A new pentacoordinate Cu(II) complex, Cu(hfacac)2(t-BuNH2) [hfacac = CF3C(O)CHC(O)CF3-, t-BuNH2 = tert-butylamine], has been synthesized and structurally characterized. Interestingly, the structure of a single crystal occurred as square pyramidal with one O atom at the apical position and one N and three O atoms at the basal positions, showing a serious degree of distortion. This contrasts with the square-pyramidal structure of Cu (hfacac)2L (L = H2O and pyrazine), which has the L ligand at the axial position. In the Cu(hfacac)2(t-BuNH2) complex, the t-BuNH2 ligand is placed at an equatorial position with a lowered angle by 19.9(2)° from the basal plane. This distortion seems to reduce (sigma)* influence and steric hindrance and so stabilizes the square-pyramidal geometry. This precursor has a lower melting point and superior stability to air, moisture, and heat than the Cu (hfacac)2(xH2O) precursor.

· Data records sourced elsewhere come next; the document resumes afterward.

(** * Live configuration reloading and graceful shutdown

    A shallow embedding of package [reloader] (type [Reloader] with
    [NewReloader], [reloadConfig], [reloadCheckAt] and [Watch]) and of the
    shutdown goroutine of [serve] in [cmd/serve_cmd.go].

    The Go standard library and fsnotify are not part of the repository; the
    few operations the code calls ([time.Time.IsZero], [time.Time.Sub],
    [strings.HasSuffix], [filepath.Join], [fsnotify.Op.Has], [errors.Is])
    are modelled after their documented behaviour, each with a comment that
    says so.  Everything the outside world answers (the clock, the directory
    listing, the configuration loader, the channels of the [select]) is an
    explicit input of the model. *)

From Stdlib Require Import ZArith List Bool Lia.
From Stdlib Require Import Ascii String.
From Stdlib Require Import Sorted.
Import ListNotations.

Local Open Scope string_scope.
Local Open Scope list_scope.
Local Open Scope Z_scope.

(* ================================================================== *)
(** ** Package [time]: durations and instants *)
(* ================================================================== *)

Module time.

(** [time.Duration] is an [int64] count of nanoseconds. *)
Definition Duration := Z.

Definition minDuration : Duration := - 2 ^ 63.
Definition maxDuration : Duration := 2 ^ 63 - 1.

Definition Nanosecond : Duration := 1.
Definition Microsecond : Duration := 1000 * Nanosecond.
Definition Millisecond : Duration := 1000 * Microsecond.
Definition Second : Duration := 1000 * Millisecond.
Definition Minute : Duration := 60 * Second.

(** [time.Time]: the wall clock reading, here in nanoseconds since the
    zero instant (January 1, year 1, 00:00:00 UTC), and the optional
    monotonic clock reading that [time.Now] attaches. *)
Record Time := mkTime { wall : Z; mono : option Z }.
Lemma search_found res body (entry : Json.element) rest :
  remote rt trace search = Responds res ->
  Response.ok res = true ->
  Response.json res = JsonValue body ->
  Json.results body = Some (entry :: rest) ->
  Json.isNull entry = false ->
  let found :=
    {| Engagements.SearchResult.ok := true;
       Engagements.SearchResult.contactId := Json.entry_id entry;
       Engagements.SearchResult.contact := Some (Json.fields entry);
       Engagements.SearchResult.error := None |} in
  viaSkill.1 = found /\ viaFile.1 = found.
Proof.
  intros Hres Hok Hjson Hresults Hentry found.
  pose proof (results_not_null _ _ Hresults) as Hobject. split.
  - rewrite searchContactByEmail_unfold. cbn [fst].
    by rewrite Hres, Hjson, Hok, Hobject, Hresults, Hentry.
  - unfold CreateContactFromChatToolFile.searchContactByEmail. run.
    rewrite Hres, Hjson, Hok, Hobject, Hresults, Hentry. by run.
Qed.

Lemma search_nullFirst res body rest :
  remote rt trace search = Responds res ->
  Response.ok res = true ->
  Response.json res = JsonValue body ->
  Json.results body = Some (Json.NullElement :: rest) ->
  viaSkill.1 = Engagements.searchFailure (nullRead rt "id") /\
  viaFile.1 = Engagements.searchFailure (nullRead rt "id").
Proof.
  intros Hres Hok Hjson Hresults.
  pose proof (results_not_null _ _ Hresults) as Hobject. split.
  - rewrite searchContactByEmail_unfold. cbn [fst].
    by rewrite Hres, Hjson, Hok, Hobject, Hresults.
  - unfold CreateContactFromChatToolFile.searchContactByEmail. run.
    rewrite Hres, Hjson, Hok, Hobject, Hresults. by run.
Qed.
(** * NEXUS core: a shallow embedding of the dispatch and mesh components

    The TypeScript classes of the repository are embedded as records and
    functions with explicit state passing.  Conventions:

    - a JavaScript [number] that carries a fraction (scores, watermarks,
      buffer sizes) is an exact rational [Q]; integer counters are [nat],
      epoch milliseconds and hop distances are [Z];
    - the reputation tracker clamps and stores a number that its caller
      chooses, so its scores are of type [number]: NaN, an infinity or a
      finite value.  Finite values are exact: rounding to binary64 is
      not modelled, and what is stated of scores is decided by order and
      bounds, not by the last bit of a sum;
    - a [Map<string, V>] whose iteration order is not observed is a
      [gmap string V]; the agent registry, whose order is observed by
      the router, is a list in insertion order;
    - [Date.now()] / [new Date()] is an explicit [now] argument;
    - a method that mutates [this] returns the new object, paired with
      its return value when it has one;
    - logger calls have no effect on the modelled state and are left out.

    Part I holds the definitions, Part II the lemmas and theorems. *)

From Stdlib Require Import QArith Qminmax Qround ZArith List Bool Lia Lqa.
From stdpp Require Import gmap strings list fin_maps pretty.

(** * Part I: definitions *)

(** ** JavaScript values and numbers *)

Definition Qltb (x y : Q) : bool := negb (Qle_bool y x).
Definition Qgtb (x y : Q) : bool := Qltb y x.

The deposition rate of copper oxide film on a Pt layer above 450 °C was nearly constant with increasing temperature, indicating a mass transport limited reaction. Therefore it would be a useful metal organic chemical vapor deposition precursor for the fabrication of copper oxide film or superconducting materials. Crystal data for Cu(hfacac)2(t-BuNH2): 293(2) K, a = 9.6699(4) (angstrom), b = 18.0831(10) (angstrom), c = 12.8864(11) (angstrom), (beta) = 111.839(5)°, monoclinic, space group P21/c, Z = 4.